Revenue Guarantee of Anonymous Pricing for Mixed Bidders:Bridging Value and Utility Maximizers
2026-06-29 • Computer Science and Game Theory
Computer Science and Game Theory
AI summaryⓘ
The authors study a market where buyers have two different ways of deciding what to pay: some aim to maximize their overall happiness (utility maximizers), while others try to get the best value for the money they spend (value maximizers). They look at how a simple pricing method called Anonymous Pricing performs in such mixed settings. They prove that this pricing method can earn at least about 37% of the best possible revenue, which is better than previous results for just value maximizers. They also find that having more competition doesn’t always mean more money when value maximizers are involved, especially compared to auctions with similar pricing.

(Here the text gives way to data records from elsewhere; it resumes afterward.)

(* ===== verification/Storage.v ===== *)
(** * The storage interface between the flash driver and its clients

    The parameter manager and the firmware updater reach the flash only
    through the driver's entry points.  [FlashStore] lists those operations
    and what can be observed of the storage; [FlashStoreLaws] is what the
    driver promises.  The clients are verified against the laws; [FlsStore]
    proves them of the driver. *)
From S2P Require Import Prelude CMonad FlsDriver.

Class FlashStore (F : Type) := {
  (** [tls_fls_read], [tls_fls_write], [tls_fls_erase]; the second argument
      of the first two is the buffer's address. *)
  fs_read : Z -> Z -> list Z -> Z -> M F (Z * list Z);
  fs_write : Z -> Z -> list Z -> Z -> M F Z;
  fs_erase : Z -> M F Z;
  (** [tls_mem_alloc], [tls_mem_free], [tls_os_sem_create]. *)
  fs_alloc : Z -> M F (option (Z * list Z));
  fs_free : Z -> M F unit;
  fs_sem_create : M F bool;
  (** The [TLS_FLASH_..._ADDR] variables. *)
  fs_map : F -> flash_map;
  (** The driver is at rest and the storage area is not write protected. *)
  fs_ok : F -> Prop;
  fs_size : F -> Z;
  fs_byte : F -> Z -> Z;
  (** An allocation has failed at some time. *)
  fs_low : F -> bool;
  (** What a power cut between two commands would have left so far. *)
  fs_cuts : F -> list (Z -> Z);
}.

Section frame.
Context {F : Type} `{FlashStore F}.
Implicit Types s : F.

(** From [s] to [s'] the storage changed within [S] at most, at every moment
    in between too. *)
Record fs_step (S : Z -> Prop) s s' : Prop := {
  st_ok : fs_ok s';
  st_map : fs_map s' = fs_map s;
  st_size : fs_size s' = fs_size s;
  st_out : forall a, ~ S a -> fs_byte s' a = fs_byte s a;
  st_low : fs_low s = true -> fs_low s' = true;
  st_cuts : exists cuts, fs_cuts s' = fs_cuts s ++ cuts /\
    Forall (fun img => forall a, ~ S a -> img a = fs_byte s a) cuts
}.

Lemma fs_step_refl S s : fs_ok s -> fs_step S s s.
Proof. intros Hok. split; try done. exists []. by rewrite app_nil_r. Qed.

Lemma fs_step_trans S s1 s2 s3 : fs_step S s1 s2 -> fs_step S s2 s3 -> fs_step S s1 s3.
Proof.
  intros [? ? ? O1 ? (l1 & E1 & F1)] [? ? ? O2 ? (l2 & E2 & F2)]. split; [done|congruence|congruence| |auto|].
  - intros a Ha. by rewrite O2, O1.
  - exists (l1 ++ l2). rewrite E2, E1, app_assoc. split; [done|]. apply Forall_app. split; [done|].
    eapply Forall_impl; [exact F2|]. intros img Hi a Ha. by rewrite Hi, O1.
Qed.

Lemma fs_step_mono (S T : Z -> Prop) s s' : (forall a, S a -> T a) -> fs_step S s s' -> fs_step T s s'.
Proof.
  intros HST [? ? ? Ho ? (l & E & F1)]. split; try done; [auto|]. exists l. split; [done|].
  eapply Forall_impl; [exact F1|]. intros img Hi a Ha. auto.
Qed.

End frame.

(** The sectors that a range touches. *)
Definition sectors_of (off n : Z) : Z -> Prop := fun a => off / 4096 * 4096 <= a < (off + n + 4095) / 4096 * 4096.

(** The boot sectors in front of the storage. *)
Definition BOOT_SIZE : Z := 0x2000.

Class FlashStoreLaws (F : Type) `{FlashStore F} := {
  fs_size_ok s : fs_ok s -> fs_size s mod 4096 = 0 /\ 0 < fs_size s <= 2 ^ 25;
  fs_byte_ok s a : byte_ok (fs_byte s a);
  fs_read_spec s addr p buf n :
    let off := addr mod 2 ^ 27 in
    fs_ok s -> p <> 0 -> 0 <= addr -> addr + n < 2 ^ 32 -> 0 < n <= zlen buf -> off + n <= fs_size s ->
    wp (fs_read addr p buf n) s (fun r s' =>
      fs_step (fun _ => False) s s' /\ fst r = TLS_FLS_STATUS_OK /\
      (snd r = memcpy_at 0 (range (fs_byte s) off n) buf \/ (snd r = buf /\ fs_low s' = true)));
  fs_write_spec s addr p buf n :
    let off := addr mod 2 ^ 27 in
    fs_ok s -> p <> 0 -> bytes_ok buf -> 0 < n <= zlen buf -> BOOT_SIZE <= off -> off + n <= fs_size s ->
    wp (fs_write addr p buf n) s (fun r s' =>
      fs_step (sectors_of off n) s s' /\
      ((r = TLS_FLS_STATUS_OK /\ fs_low s' = fs_low s /\
          fs_byte s' ≡ₐ overlay (fs_byte s) off (take (Z.to_nat n) buf)) \/
       (r = TLS_FLS_STATUS_ENOMEM /\ fs_low s' = true /\ fs_byte s' ≡ₐ fs_byte s)));
  fs_alloc_spec s n :
    fs_ok s -> 0 <= n ->
    wp (fs_alloc n) s (fun r s' =>
      fs_step (fun _ => False) s s' /\
      match r with
      | Some (p, l) => p <> 0 /\ length l = Z.to_nat n /\ bytes_ok l
      | None => fs_low s' = true
      end);
  fs_free_spec s p : fs_ok s -> wp (fs_free p) s (fun _ s' => fs_step (fun _ => False) s s');
  fs_sem_spec s : fs_ok s -> wp fs_sem_create s (fun _ s' => fs_step (fun _ => False) s s')
}.

(** ** The boot sectors

    In front of the storage, write protected until [tls_flash_unlock] is
    called: the factory records are there.  [boot_same] relates two states
    with the same protection and the same part; [boot_lockable] says that the
    part is one whose protection the driver can change. *)
Class FlashBoot (F : Type) `{FlashStore F} := {
  boot_unlock : M F Z;
  boot_open : F -> Prop;
  boot_lockable : F -> Prop;
  boot_same : F -> F -> Prop
}.

Class FlashBootLaws (F : Type) `{FlashBoot F} := {
  #[global] boot_preorder :: PreOrder boot_same;
  boot_same_open s s' : boot_same s s' -> boot_open s -> boot_open s';
  boot_same_lockable s s' : boot_same s s' -> boot_lockable s -> boot_lockable s';
  boot_read_same s addr p buf n :
    let off := addr mod 2 ^ 27 in
    fs_ok s -> p <> 0 -> 0 <= addr -> addr + n < 2 ^ 32 -> 0 < n <= zlen buf -> off + n <= fs_size s ->
    wp (fs_read addr p buf n) s (fun _ s' => boot_same s s');
  boot_alloc_same s n : fs_ok s -> 0 <= n -> wp (fs_alloc n) s (fun _ s' => boot_same s s');
  boot_free_same s p : fs_ok s -> wp (fs_free p) s (fun _ s' => boot_same s s');
  boot_sem_same s : fs_ok s -> wp fs_sem_create s (fun _ s' => boot_same s s');
  boot_unlock_spec s :
    fs_ok s -> boot_lockable s ->
    wp boot_unlock s (fun _ s' =>
      fs_step (fun _ => False) s s' /\ fs_low s' = fs_low s /\ boot_open s' /\ boot_lockable s');
  boot_write_spec s addr p buf n :
    let off := addr mod 2 ^ 27 in
    fs_ok s -> boot_open s -> p <> 0 -> bytes_ok buf -> 0 < n <= zlen buf -> off + n <= fs_size s ->
    wp (fs_write addr p buf n) s (fun r s' =>
      fs_step (sectors_of off n) s s' /\ boot_same s s' /\
      ((r = TLS_FLS_STATUS_OK /\ fs_low s' = fs_low s /\
          fs_byte s' ≡ₐ overlay (fs_byte s) off (take (Z.to_nat n) buf)) \/
       (r = TLS_FLS_STATUS_ENOMEM /\ fs_low s' = true /\ fs_byte s' ≡ₐ fs_byte s)))
}.

(** ** Buffered streaming

    [tls_fls_fast_write_init], [tls_fls_fast_write] and
    [tls_fls_fast_write_destroy], with what can be said of a session: none
    has been run yet ([fb_idle]), one is open and has received nothing
    ([fb_open]), one that was opened in [s0] has received the bytes [l] at
    consecutive addresses from [a0] and will receive at most [len]
    ([fb_stream]). *)
Class FlashBurst (F : Type) `{FlashStore F} := {
  fb_init : M F Z;
  fb_write : Z -> Z -> list Z -> Z -> M F Z;
  fb_destroy : M F unit;
  fb_idle : F -> Prop;
  fb_open : F -> Prop;
  fb_stream : F -> Z -> Z -> list Z -> F -> Prop;
  (** The operation does not touch the session. *)
  fb_same : F -> F -> Prop
}.

(** The sectors a session of [len] bytes from offset [off] rewrites. *)
Definition burst_region (off len : Z) : Z -> Prop := fun a => off <= a < off + len / 4096 * 4096 + 4096.

(** Where a session may go: from a sector boundary behind the boot sectors
    up to a sector of the storage behind its last byte. *)
Definition burst_fits (size a0 len : Z) : Prop :=
  a0 mod 4096 = 0 /\ 0 <= a0 < 2 ^ 28 /\ 0 <= len /\ BOOT_SIZE <= a0 mod 2 ^ 27 /\
  a0 mod 2 ^ 27 + len / 4096 * 4096 + 4096 <= size.

Class FlashBurstLaws (F : Type) `{FlashBurst F} := {
  fb_same_idle s s' : fb_same s s' -> fb_idle s -> fb_idle s';
  fb_same_open s s' : fb_same s s' -> fb_open s -> fb_open s';
  fb_same_stream s0 a0 len l s s' :
    fb_same s s' -> fs_low s' = fs_low s -> fb_stream s0 a0 len l s -> fb_stream s0 a0 len l s';
  fb_read_same s addr p buf n :
    let off := addr mod 2 ^ 27 in
    fs_ok s -> p <> 0 -> 0 <= addr -> addr + n < 2 ^ 32 -> 0 < n <= zlen buf -> off + n <= fs_size s ->
    wp (fs_read addr p buf n) s (fun _ s' => fb_same s s');
  fb_alloc_same s n : fs_ok s -> 0 <= n -> wp (fs_alloc n) s (fun _ s' => fb_same s s');
  fb_free_same s p : fs_ok s -> wp (fs_free p) s (fun _ s' => fb_same s s');
  fb_sem_same s : fs_ok s -> wp fs_sem_create s (fun _ s' => fb_same s s' /\ fs_low s' = fs_low s);
  fb_init_spec s :
    fs_ok s -> fb_idle s ->
    wp fb_init s (fun r s' =>
      fs_step (fun _ => False) s s' /\
      ((r = TLS_FLS_STATUS_OK /\ fb_open s') \/ (r <> TLS_FLS_STATUS_OK /\ fs_low s' = true)));
  fb_start s a0 len :
    fs_ok s -> fb_open s -> burst_fits (fs_size s) a0 len -> fb_stream s a0 len [] s;
  fb_stream_step s0 a0 len l s :
    fb_stream s0 a0 len l s -> fs_step (burst_region (a0 mod 2 ^ 27) len) s0 s /\ fs_low s = fs_low s0;
  fb_write_spec s0 a0 len l s p buf :
    fb_stream s0 a0 len l s -> p <> 0 -> bytes_ok buf -> 0 < zlen buf -> zlen l + zlen buf <= len ->
    wp (fb_write (a0 + zlen l) p buf (zlen buf)) s (fun r s' =>
      r = TLS_FLS_STATUS_OK /\ fb_stream s0 a0 len (l ++ buf) s');
  fb_destroy_spec s0 a0 len l s :
    fb_stream s0 a0 len l s -> l <> [] ->
    wp fb_destroy s (fun _ s' =>
      fs_step (burst_region (a0 mod 2 ^ 27) len) s0 s' /\ fs_low s' = fs_low s0 /\
      range (fs_byte s') (a0 mod 2 ^ 27) (zlen l) = l)
}.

Mechanism DesignRevenue OptimizationValue MaximizersUtility MaximizersAnonymous PricingReturn-on-SpendFirst-Price AuctionHeterogeneous MarketsBehavioral Equivalence
Authors
Zhile Jiang, Stratis Skoulakis
Abstract
Mechanism design increasingly faces heterogeneous environments containing both traditional utility maximizers and value maximizers, the latter of whom seek to maximize acquired value subject to Return-on-Spend constraints. Designing revenue-optimal mechanisms for such multi-dimensional settings is both computationally and theoretically challenging. To address this complexity, we investigate the revenue guarantees of \textit{Anonymous Pricing} (AP), a simple and practical mechanism, in heterogeneous markets composed of both value and utility maximizers. By establishing a structural behavioral equivalence between value and utility maximizers, we show that AP, with an appropriately chosen price, achieves a \(1/e\) fraction of the optimal revenue. Our result improves upon the recent \( \frac{1}{2}(1 - 1/e) \) guarantee established by Deng et al.~(2022) for pure value maximizers, while extending it to mixed bidder types (both value and utility maximizers). We additionally establish an upper bound of \(1/2.62\) for AP. Finally, we demonstrate a counterintuitive phenomenon: competition can reduce revenue with the presence of value maximizers. In particular, running a First-Price Auction with the exact same reserve price as AP can, in the presence of value maximizers, generate lower revenue than AP itself.